**Work task**
Lines below starting with the line with "- by rewrite Hb2, (h_fd" and going on through the line with "I2. by apply wp_ret, HQ." must be output exactly; the rest of the records must be left out.

**Data for review**
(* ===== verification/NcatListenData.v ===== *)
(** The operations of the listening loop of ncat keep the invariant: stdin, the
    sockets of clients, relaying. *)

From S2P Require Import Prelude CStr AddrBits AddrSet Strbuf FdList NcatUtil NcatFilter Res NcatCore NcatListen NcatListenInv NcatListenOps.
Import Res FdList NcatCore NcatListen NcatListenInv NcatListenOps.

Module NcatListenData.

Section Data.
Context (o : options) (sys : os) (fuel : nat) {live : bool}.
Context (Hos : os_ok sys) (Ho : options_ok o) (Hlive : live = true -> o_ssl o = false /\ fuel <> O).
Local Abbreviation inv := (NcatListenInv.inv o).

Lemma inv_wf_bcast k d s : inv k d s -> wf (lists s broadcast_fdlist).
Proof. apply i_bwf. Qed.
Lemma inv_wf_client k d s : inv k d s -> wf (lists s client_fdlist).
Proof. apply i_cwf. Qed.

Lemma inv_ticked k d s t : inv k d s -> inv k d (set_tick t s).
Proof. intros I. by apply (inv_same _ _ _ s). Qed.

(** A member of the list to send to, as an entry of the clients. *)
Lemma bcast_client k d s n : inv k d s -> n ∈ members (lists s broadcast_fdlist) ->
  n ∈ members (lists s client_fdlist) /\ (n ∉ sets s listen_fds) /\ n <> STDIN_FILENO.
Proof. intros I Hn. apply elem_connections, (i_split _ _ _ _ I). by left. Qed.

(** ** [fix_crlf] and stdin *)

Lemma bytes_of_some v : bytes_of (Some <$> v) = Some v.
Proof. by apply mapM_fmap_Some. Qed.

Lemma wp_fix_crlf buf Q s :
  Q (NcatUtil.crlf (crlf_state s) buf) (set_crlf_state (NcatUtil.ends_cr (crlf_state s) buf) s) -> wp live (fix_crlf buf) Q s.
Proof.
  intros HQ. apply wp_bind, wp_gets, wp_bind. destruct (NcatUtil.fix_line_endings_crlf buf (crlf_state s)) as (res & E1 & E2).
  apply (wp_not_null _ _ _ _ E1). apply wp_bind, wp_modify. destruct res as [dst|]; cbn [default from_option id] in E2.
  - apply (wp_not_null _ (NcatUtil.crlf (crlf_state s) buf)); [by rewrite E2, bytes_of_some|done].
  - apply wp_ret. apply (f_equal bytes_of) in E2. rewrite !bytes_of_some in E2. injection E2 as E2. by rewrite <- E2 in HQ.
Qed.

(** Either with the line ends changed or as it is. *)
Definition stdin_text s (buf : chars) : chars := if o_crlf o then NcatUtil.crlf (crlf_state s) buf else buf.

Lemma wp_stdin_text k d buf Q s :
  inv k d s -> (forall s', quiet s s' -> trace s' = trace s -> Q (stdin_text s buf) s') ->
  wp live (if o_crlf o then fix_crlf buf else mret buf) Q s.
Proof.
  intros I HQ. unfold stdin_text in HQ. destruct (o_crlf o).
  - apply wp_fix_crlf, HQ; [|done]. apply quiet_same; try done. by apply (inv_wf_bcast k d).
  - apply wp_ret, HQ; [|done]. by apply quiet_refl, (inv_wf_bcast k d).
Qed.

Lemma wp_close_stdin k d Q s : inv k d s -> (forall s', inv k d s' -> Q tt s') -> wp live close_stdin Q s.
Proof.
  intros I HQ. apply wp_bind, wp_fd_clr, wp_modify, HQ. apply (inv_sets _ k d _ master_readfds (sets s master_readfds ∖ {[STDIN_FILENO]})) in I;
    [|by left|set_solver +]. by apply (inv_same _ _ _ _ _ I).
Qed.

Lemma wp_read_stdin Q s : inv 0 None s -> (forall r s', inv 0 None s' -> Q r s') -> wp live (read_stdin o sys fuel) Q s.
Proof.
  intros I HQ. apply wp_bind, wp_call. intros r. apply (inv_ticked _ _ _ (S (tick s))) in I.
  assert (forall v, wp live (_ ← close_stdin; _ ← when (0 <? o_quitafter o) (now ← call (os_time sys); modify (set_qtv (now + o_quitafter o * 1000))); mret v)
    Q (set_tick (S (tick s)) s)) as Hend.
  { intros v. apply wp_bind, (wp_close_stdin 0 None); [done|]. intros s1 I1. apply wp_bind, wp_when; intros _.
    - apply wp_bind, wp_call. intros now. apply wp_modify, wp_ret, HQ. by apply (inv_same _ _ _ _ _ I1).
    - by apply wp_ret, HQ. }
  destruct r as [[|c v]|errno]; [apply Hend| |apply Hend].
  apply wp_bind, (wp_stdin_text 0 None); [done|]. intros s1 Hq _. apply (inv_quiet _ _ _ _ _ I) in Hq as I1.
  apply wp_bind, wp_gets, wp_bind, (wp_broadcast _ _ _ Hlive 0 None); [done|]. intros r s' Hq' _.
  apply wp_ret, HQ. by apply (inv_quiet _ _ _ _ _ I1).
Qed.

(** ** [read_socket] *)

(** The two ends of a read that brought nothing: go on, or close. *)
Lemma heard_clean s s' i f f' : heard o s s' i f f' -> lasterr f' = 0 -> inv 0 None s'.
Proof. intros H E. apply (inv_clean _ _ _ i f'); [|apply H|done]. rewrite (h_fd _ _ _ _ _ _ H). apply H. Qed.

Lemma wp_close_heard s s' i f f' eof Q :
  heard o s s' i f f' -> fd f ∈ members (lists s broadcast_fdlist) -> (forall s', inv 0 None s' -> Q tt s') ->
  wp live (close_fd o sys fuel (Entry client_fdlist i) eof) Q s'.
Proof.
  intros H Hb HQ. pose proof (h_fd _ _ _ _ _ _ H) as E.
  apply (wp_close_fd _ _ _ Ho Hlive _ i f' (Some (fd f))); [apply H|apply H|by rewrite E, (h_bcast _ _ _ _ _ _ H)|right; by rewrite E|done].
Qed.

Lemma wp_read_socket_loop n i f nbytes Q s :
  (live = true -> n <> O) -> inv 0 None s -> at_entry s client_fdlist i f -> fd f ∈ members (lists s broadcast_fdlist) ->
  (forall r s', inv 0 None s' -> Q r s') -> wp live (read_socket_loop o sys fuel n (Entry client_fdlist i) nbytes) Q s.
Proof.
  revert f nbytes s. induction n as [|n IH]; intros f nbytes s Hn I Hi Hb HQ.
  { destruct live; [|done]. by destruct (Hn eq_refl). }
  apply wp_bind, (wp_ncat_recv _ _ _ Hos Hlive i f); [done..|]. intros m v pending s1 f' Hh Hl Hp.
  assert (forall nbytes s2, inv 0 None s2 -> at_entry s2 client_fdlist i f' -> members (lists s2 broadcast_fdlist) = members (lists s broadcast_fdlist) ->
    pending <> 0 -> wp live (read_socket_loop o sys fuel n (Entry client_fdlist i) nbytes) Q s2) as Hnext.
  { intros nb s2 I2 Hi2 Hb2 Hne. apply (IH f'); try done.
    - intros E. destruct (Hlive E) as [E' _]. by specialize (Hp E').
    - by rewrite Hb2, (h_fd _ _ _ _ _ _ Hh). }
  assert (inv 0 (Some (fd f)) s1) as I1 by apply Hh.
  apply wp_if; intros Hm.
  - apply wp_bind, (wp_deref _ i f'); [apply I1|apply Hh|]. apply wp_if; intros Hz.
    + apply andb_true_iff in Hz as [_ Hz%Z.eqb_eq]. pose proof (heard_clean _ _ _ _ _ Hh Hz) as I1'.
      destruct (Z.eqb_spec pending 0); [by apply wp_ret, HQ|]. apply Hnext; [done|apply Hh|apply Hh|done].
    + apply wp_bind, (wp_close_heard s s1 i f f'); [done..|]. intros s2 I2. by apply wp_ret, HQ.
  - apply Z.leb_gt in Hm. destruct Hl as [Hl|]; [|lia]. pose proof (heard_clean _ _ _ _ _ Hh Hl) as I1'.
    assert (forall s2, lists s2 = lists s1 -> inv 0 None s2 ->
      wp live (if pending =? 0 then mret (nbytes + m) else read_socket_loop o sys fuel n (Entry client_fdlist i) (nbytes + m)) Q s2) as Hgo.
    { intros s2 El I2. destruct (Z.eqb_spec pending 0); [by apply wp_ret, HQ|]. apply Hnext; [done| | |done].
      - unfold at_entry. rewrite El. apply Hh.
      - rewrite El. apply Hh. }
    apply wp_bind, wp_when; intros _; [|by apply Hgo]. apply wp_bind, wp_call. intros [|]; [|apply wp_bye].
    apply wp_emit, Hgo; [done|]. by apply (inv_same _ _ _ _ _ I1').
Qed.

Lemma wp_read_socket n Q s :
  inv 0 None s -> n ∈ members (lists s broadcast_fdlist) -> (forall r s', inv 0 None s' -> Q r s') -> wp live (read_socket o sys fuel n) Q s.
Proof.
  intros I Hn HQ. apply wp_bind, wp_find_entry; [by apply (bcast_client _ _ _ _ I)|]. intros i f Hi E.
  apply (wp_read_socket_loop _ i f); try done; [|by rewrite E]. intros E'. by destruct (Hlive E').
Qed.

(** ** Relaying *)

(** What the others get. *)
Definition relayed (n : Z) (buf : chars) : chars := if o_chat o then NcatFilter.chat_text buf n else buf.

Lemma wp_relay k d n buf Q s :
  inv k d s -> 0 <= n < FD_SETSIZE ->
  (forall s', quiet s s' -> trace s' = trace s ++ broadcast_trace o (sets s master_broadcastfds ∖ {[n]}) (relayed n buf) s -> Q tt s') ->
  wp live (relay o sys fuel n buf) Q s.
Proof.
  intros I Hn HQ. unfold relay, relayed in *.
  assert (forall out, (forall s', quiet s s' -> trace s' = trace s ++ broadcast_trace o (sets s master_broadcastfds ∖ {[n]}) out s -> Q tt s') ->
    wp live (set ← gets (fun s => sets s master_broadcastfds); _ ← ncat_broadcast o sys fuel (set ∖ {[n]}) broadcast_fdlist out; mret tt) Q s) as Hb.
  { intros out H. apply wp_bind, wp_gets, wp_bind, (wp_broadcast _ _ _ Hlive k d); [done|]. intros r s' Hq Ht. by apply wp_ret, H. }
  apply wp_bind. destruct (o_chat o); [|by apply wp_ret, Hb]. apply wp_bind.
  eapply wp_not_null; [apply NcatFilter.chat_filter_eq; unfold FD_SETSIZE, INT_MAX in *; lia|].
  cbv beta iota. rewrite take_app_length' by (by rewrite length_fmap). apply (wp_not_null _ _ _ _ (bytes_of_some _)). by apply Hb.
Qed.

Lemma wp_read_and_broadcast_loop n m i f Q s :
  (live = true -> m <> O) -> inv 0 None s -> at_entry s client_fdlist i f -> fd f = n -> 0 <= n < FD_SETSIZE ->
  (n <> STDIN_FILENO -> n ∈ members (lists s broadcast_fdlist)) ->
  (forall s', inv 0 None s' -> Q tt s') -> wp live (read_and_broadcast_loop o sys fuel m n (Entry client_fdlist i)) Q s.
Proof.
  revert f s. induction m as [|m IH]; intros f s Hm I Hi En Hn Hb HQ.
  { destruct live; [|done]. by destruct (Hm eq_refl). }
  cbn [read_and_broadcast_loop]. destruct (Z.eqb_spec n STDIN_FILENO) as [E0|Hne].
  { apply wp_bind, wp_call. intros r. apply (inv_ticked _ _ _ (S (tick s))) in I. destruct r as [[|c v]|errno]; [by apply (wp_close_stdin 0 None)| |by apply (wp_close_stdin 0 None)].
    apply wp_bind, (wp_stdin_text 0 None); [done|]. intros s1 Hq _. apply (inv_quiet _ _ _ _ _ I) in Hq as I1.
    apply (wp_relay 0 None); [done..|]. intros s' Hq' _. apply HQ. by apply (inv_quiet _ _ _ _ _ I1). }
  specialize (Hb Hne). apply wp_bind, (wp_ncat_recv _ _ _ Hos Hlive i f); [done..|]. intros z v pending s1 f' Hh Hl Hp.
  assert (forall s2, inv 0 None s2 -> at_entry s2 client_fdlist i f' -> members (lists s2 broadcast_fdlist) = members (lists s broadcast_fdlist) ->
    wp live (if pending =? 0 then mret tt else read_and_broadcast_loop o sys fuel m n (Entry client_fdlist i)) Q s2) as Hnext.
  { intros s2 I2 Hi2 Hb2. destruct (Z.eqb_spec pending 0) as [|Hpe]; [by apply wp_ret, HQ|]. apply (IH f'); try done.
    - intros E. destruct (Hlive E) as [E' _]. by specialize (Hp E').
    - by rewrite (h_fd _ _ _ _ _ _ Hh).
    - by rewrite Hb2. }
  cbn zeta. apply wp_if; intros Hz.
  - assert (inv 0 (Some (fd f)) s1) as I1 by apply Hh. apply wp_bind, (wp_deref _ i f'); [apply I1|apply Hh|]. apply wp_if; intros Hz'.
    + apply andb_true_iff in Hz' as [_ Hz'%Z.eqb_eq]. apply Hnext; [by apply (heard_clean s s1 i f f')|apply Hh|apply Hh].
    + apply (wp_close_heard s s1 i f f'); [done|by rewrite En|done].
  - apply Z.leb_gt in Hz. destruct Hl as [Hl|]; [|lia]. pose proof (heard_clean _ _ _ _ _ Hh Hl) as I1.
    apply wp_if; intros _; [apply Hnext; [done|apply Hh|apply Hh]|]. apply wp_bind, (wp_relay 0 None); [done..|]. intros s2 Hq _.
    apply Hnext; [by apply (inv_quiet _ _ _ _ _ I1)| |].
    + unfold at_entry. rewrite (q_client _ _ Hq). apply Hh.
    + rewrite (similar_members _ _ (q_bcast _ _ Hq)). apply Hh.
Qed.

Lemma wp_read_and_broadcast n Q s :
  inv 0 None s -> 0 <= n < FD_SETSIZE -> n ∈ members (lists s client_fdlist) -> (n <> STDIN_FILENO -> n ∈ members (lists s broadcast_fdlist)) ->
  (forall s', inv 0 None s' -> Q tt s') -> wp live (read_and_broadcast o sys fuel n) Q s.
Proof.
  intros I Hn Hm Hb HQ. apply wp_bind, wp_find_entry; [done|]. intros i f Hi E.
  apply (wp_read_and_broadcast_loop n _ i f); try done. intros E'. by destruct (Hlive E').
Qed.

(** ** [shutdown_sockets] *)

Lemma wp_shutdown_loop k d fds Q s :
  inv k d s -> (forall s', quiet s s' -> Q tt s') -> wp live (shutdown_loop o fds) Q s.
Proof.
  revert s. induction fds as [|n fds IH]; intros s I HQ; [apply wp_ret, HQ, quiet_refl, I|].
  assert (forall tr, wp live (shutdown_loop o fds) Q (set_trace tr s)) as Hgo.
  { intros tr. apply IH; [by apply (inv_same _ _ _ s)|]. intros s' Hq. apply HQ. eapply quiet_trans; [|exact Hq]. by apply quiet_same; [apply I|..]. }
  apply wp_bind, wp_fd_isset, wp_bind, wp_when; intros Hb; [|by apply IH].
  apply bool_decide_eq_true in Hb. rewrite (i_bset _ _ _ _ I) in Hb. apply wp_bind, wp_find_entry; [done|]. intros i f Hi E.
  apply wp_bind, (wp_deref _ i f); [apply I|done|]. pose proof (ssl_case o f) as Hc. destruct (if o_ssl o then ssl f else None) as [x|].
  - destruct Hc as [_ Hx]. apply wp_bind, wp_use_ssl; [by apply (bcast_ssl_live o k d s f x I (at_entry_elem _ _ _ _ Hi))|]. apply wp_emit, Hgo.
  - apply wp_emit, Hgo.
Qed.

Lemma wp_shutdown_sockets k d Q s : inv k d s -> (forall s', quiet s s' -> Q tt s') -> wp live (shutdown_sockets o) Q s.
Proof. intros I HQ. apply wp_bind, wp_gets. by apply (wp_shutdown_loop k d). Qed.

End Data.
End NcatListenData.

**Answer**
    - by rewrite Hb2, (h_fd _ _ _ _ _ _ Hh). }
  assert (inv 0 (Some (fd f)) s1) as I1 by apply Hh.
  apply wp_if; intros Hm.
  - apply wp_bind, (wp_deref _ i f'); [apply I1|apply Hh|]. apply wp_if; intros Hz.
    + apply andb_true_iff in Hz as [_ Hz%Z.eqb_eq]. pose proof (heard_clean _ _ _ _ _ Hh Hz) as I1'.
      destruct (Z.eqb_spec pending 0); [by apply wp_ret, HQ|]. apply Hnext; [done|apply Hh|apply Hh|done].
    + apply wp_bind, (wp_close_heard s s1 i f f'); [done..|]. intros s2 I2. by apply wp_ret, HQ.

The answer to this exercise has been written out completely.